The nine-species V2 data set, constructed by the Casanovo authors, is reported to be higher confidence PSMs for each species. As of the time of this writing, Casanovo is the only other published model we are aware of that has reported results for this data set. When compared to the Base architecture, we see a very consistent increase in performance for PA overall, similar to the V1 data set. The average peptide precision increases by 14.2% (6.7 percentage points). A modest difference from V1 to V2 is not unexpected, as the updates to the nine-species data set significantly changed the size and likely also the quality of the data, but the persistence of the trends in improvement for all species shows that the advantage from pairwise attention is a robust and consistent result among our implementations.

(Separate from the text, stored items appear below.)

(** * Numba support for clifford's MultiVector: a shallow embedding

    The development follows [clifford/numba/_multivector.py].  That module is
    glue between a host object (a [MultiVector]: an algebra description plus a
    coefficient array) and the JIT framework's extension points: a compiled
    type, its struct model, a constructor typer and lowering, the boundary
    conversions (unboxing and boxing) and two attribute wrappers.

    Layout of the file:
    - [Host]: host-level Python results (a value or a raised exception);
    - [Numpy]: the scalar dtypes of the array library;
    - [Types]: the JIT framework's types, [from_dtype], [as_dtype], and the
      class [MultiVectorType] with its properties, the struct model and the
      constructor typer;
    - [Runtime]: the object heap, the error indicator, the C-API calls the
      generated code makes, the framework's array converters, and the
      models of the layout converters and of the host class;
    - [Lowering]: the registered functions of the module: the dispatcher's
      type computation, the lowering of the constructor, the unboxer, the
      boxer and the attribute wrappers;
    - [Observe], [Example], [Logic]: observations on host objects, a
      concrete world, and the predicates the statements use;
    - the rules for the calls and the theorems, one per claim. *)

From Stdlib Require Import ZArith Lia Bool.
From stdpp Require Import base option list gmap strings pretty fin_maps.

Local Open Scope string_scope.

(* ===================================================================== *)
(** ** Host-level results *)
(* ===================================================================== *)

Module Host.

(** The exceptions the modelled code can raise. *)
Inductive exn : Type :=
| AssertionError
| NotImplementedError
| AttributeError
| TypeError
| SystemError.

(** A host-level call either returns or raises. *)
Inductive pyres (A : Type) : Type :=
| Return (a : A)
| Raise (e : exn).
Arguments Return {A} a.
Arguments Raise {A} e.

#[global] Instance pyres_ret : MRet pyres := fun A a => Return a.

#[global] Instance pyres_bind : MBind pyres := fun A B k m =>
  match m with
  | Return a => k a
  | Raise e => Raise e
  end.

#[global] Instance exn_eq_dec : EqDecision exn.
Proof. solve_decision. Defined.

End Host.
Import Host.

(* ===================================================================== *)
(** ** The array library's scalar dtypes *)
(* ===================================================================== *)

Module Numpy.

Inductive int_width : Type := W8 | W16 | W32 | W64.

(** [FLong] is the platform's extended precision ([longdouble],
    [float128] and, for complex numbers, [complex256]). *)
Inductive float_width : Type := F32 | F64 | FLong.

(** [np.dtype] instances (the scalar dtypes; byte order is native). *)
Inductive dtype : Type :=
| dt_bool
| dt_int (w : int_width)
| dt_uint (w : int_width)
| dt_float (f : float_width)
| dt_complex (f : float_width)
| dt_object.

#[global] Instance int_width_eq_dec : EqDecision int_width.
Proof. solve_decision. Defined.
#[global] Instance float_width_eq_dec : EqDecision float_width.
Proof. solve_decision. Defined.
#[global] Instance dtype_eq_dec : EqDecision dtype.
Proof. solve_decision. Defined.

Definition int_bytes (w : int_width) : Z :=
  match w with W8 => 1 | W16 => 2 | W32 => 4 | W64 => 8 end.

Definition float_bytes (f : float_width) : Z :=
  match f with F32 => 4 | F64 => 8 | FLong => 16 end.

(** [dtype.itemsize]: bytes per element. *)
Definition itemsize (d : dtype) : Z :=
  match d with
  | dt_bool => 1
  | dt_int w | dt_uint w => int_bytes w
  | dt_float f => float_bytes f
  | dt_complex f => 2 * float_bytes f
  | dt_object => 8
  end.

End Numpy.
Import Numpy.

(* ===================================================================== *)
(** ** The JIT framework's types *)
(* ===================================================================== *)

Module Types.

(** The framework has 32- and 64-bit floating point only. *)
Inductive nb_fwidth : Type := NF32 | NF64.

(** Array layouts: C- or Fortran-contiguous, or any. *)
Inductive array_layout : Type := LayoutC | LayoutF | LayoutA.

(** ** class MultiVectorType(types.Type)

    An instance holds the [dtype] it was constructed with and the [name]
    passed to the base class. *)
Record MultiVectorType : Type := mkMultiVectorType {
  dtype : Numpy.dtype;
  name : string
}.

(** The framework types that occur in the module.  [LayoutType] is
    imported from [._layout];

    Modelled from the spec: [_layout.py] is not among the sources.  The
    algebra-description reference "is treated as a single opaque
    capability type regardless of which concrete algebra it denotes", so
    [LayoutType()] takes no argument and all its instances are one type. *)
Inductive nb_type : Type :=
| Boolean
| Integer (signed : bool) (w : int_width)
| Float (f : nb_fwidth)
| Complex (f : nb_fwidth)
| PyObject
| NoneType
| Array (elt : nb_type) (ndim : nat) (layout : array_layout)
| LayoutType
| MultiVector (t : MultiVectorType).

#[global] Instance nb_fwidth_eq_dec : EqDecision nb_fwidth.
Proof. solve_decision. Defined.
#[global] Instance array_layout_eq_dec : EqDecision array_layout.
Proof. solve_decision. Defined.
#[global] Instance MultiVectorType_eq_dec : EqDecision MultiVectorType.
Proof. solve_decision. Defined.
#[global] Instance nb_type_eq_dec : EqDecision nb_type.
Proof. solve_decision. Defined.

(** [numba.from_dtype]: a lookup in the framework's table of supported
    dtypes; a dtype outside the table raises [NotImplementedError].
    Extended precision is outside it. *)
Definition from_dtype (d : Numpy.dtype) : pyres nb_type :=
  match d with
  | dt_bool => Return Boolean
  | dt_int w => Return (Integer true w)
  | dt_uint w => Return (Integer false w)
  | dt_float F32 => Return (Float NF32)
  | dt_float F64 => Return (Float NF64)
  | dt_float FLong => Raise NotImplementedError
  | dt_complex F32 => Return (Complex NF32)
  | dt_complex F64 => Return (Complex NF64)
  | dt_complex FLong => Raise NotImplementedError
  | dt_object => Return PyObject
  end.

(** [numpy_support.as_dtype]: the dtype of a framework scalar type; other
    types "cannot be represented as a NumPy dtype". *)
Definition as_dtype (t : nb_type) : pyres Numpy.dtype :=
  match t with
  | Boolean => Return dt_bool
  | Integer true w => Return (dt_int w)
  | Integer false w => Return (dt_uint w)
  | Float NF32 => Return (dt_float F32)
  | Float NF64 => Return (dt_float F64)
  | Complex NF32 => Return (dt_complex F32)
  | Complex NF64 => Return (dt_complex F64)
  | PyObject => Return dt_object
  | NoneType | Array _ _ _ | LayoutType | MultiVector _ =>
      Raise NotImplementedError
  end.

Definition int_width_repr (w : int_width) : string :=
  match w with W8 => "8" | W16 => "16" | W32 => "32" | W64 => "64" end.

Definition array_layout_repr (l : array_layout) : string :=
  match l with LayoutC => "C" | LayoutF => "F" | LayoutA => "A" end.

Definition ndim_repr (n : nat) : string := pretty n ++ "d".

(** [repr] of a framework type is its name. *)
Fixpoint repr (t : nb_type) : string :=
  match t with
  | Boolean => "bool"
  | Integer true w => "int" ++ int_width_repr w
  | Integer false w => "uint" ++ int_width_repr w
  | Float NF32 => "float32"
  | Float NF64 => "float64"
  | Complex NF32 => "complex64"
  | Complex NF64 => "complex128"
  | PyObject => "pyobject"
  | NoneType => "none"
  | Array elt ndim layout =>
      "array(" ++ repr elt ++ ", " ++ ndim_repr ndim ++ ", "
               ++ array_layout_repr layout ++ ")"
  | LayoutType => "LayoutType"
  | MultiVector t => name t
  end.

(** What can be passed as the [dtype] argument of the constructor: an
    [np.dtype] instance, a scalar class such as [np.float64] (which is a
    type, not a dtype instance), a string, some other object of the heap,
    or [None]. *)
Inductive py_arg : Type :=
| ArgDtype (d : Numpy.dtype)
| ArgScalarClass (d : Numpy.dtype)
| ArgStr (s : string)
| ArgObject (a : N)
| ArgNone.

(** [isinstance(dtype, np.dtype)] *)
Definition isinstance_np_dtype (a : py_arg) : option Numpy.dtype :=
  match a with
  | ArgDtype d => Some d
  | _ => None
  end.

(** [MultiVectorType.__init__]:
<<
    assert isinstance(dtype, np.dtype)
    self.dtype = dtype
    super().__init__(name='MultiVector[{!r}]'.format(numba.from_dtype(dtype)))
>> *)
Definition MultiVectorType_init (a : py_arg) : pyres MultiVectorType :=
  match isinstance_np_dtype a with
  | None => Raise AssertionError
  | Some d =>
      t ← from_dtype d;
      mret {| dtype := d; name := "MultiVector[" ++ repr t ++ "]" |}
  end.

(** The [key] property: [return self.dtype]. *)
Definition key (self : MultiVectorType) : Numpy.dtype := dtype self.

(** [t[:]] on a framework type: a one-dimensional array of [t], any
    layout. *)
Definition getitem_slice (t : nb_type) : nb_type := Array t 1 LayoutA.

(** The [value_type] property: [return numba.from_dtype(self.dtype)[:]]. *)
Definition value_type (self : MultiVectorType) : pyres nb_type :=
  t ← from_dtype (dtype self);
  mret (getitem_slice t).

(** The [layout_type] property: [return LayoutType()]. *)
Definition layout_type (self : MultiVectorType) : nb_type := LayoutType.

(** Equality of framework types ([Type.__eq__]): the same class and
    equal keys.  The key of a [MultiVectorType] is its [key] property;
    an array's key is made of its element type, rank and layout. *)
Fixpoint type_eqb (t1 t2 : nb_type) : bool :=
  match t1, t2 with
  | Boolean, Boolean => true
  | Integer s1 w1, Integer s2 w2 => bool_decide (s1 = s2) && bool_decide (w1 = w2)
  | Float f1, Float f2 => bool_decide (f1 = f2)
  | Complex f1, Complex f2 => bool_decide (f1 = f2)
  | PyObject, PyObject => true
  | NoneType, NoneType => true
  | Array e1 n1 l1, Array e2 n2 l2 =>
      type_eqb e1 e2 && bool_decide (n1 = n2) && bool_decide (l1 = l2)
  | LayoutType, LayoutType => true
  | MultiVector a, MultiVector b => bool_decide (key a = key b)
  | _, _ => false
  end.

(** ** class MultiVectorModel(models.StructModel)
<<
    members = [
        ('layout', fe_type.layout_type),
        ('value', fe_type.value_type),
    ]
>> *)
Definition MultiVectorModel_members (fe_type : MultiVectorType)
  : pyres (list (string * nb_type)) :=
  let lt := layout_type fe_type in
  vt ← value_type fe_type;
  mret [("layout", lt); ("value", vt)].

(** ** type_MultiVector: the typer of the constructor call
<<
    def typer(layout, value):
        if isinstance(layout, LayoutType) and isinstance(value, types.Array):
            return MultiVectorType(_numpy_support.as_dtype(value.dtype))
>>
    A Python function that falls off its end returns [None]: no result
    type. *)
Definition typer (layout value : nb_type) : pyres (option nb_type) :=
  match layout, value with
  | LayoutType, Array elt _ _ =>
      d ← as_dtype elt;
      t ← MultiVectorType_init (ArgDtype d);
      mret (Some (MultiVector t))
  | _, _ => mret None
  end.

When compared to Casanovo, again we see an improvement for our PA model by 7.2% (once again by 3.6 percentage points) in average peptide precision at 100% coverage. One important observation to make is how much more variability there is in the comparison of the two models than with nine-species V1. In nine-species V1, PA was consistently above or equal to Casanovo for all species. This is evident in the precision-coverage curve of Figure S3, where PA’s precision lies mostly above Casanovo’s precision for all confidences, for all V1 species. For nine-species V2 in Figure S4 Casanovo has equal or higher precision, over various confidence ranges, for A. mellifera, C. endoloripes, H. sapiens, and S. lycopersicum. When looking at performance at 100% confidence, in Table, the increases for our PA model range from 0 to 6 percentage points. Our model is performing worse for 3 species, A. mellifera, C. endoloripes, and H. sapiens; Casanovo exceptionally had 4.3 percentage points better peptide precision for C. endoloripes, whereas PA was better than Casanovo for this species by 1.9 percentage points on V1. For the rest of the species, our model was better, especially for V. mungo, which was 17 percentage points better than Casanovo while only 7 percentage points better on V1. Changes in the quality of the data notwithstanding, this result seems questionable because of the inconsistency with the results of V1 and the two models’ seeming unusual ability to specialize on specific train/test data splits. Furthermore, in contrast to Casanovo, the comparison between our Base and PA models is consistent across the two data sets. To reconcile this apparent incongruence in the results, it would be best to faithfully implement all models within the same platform/code base. We reserve this comparison for future work.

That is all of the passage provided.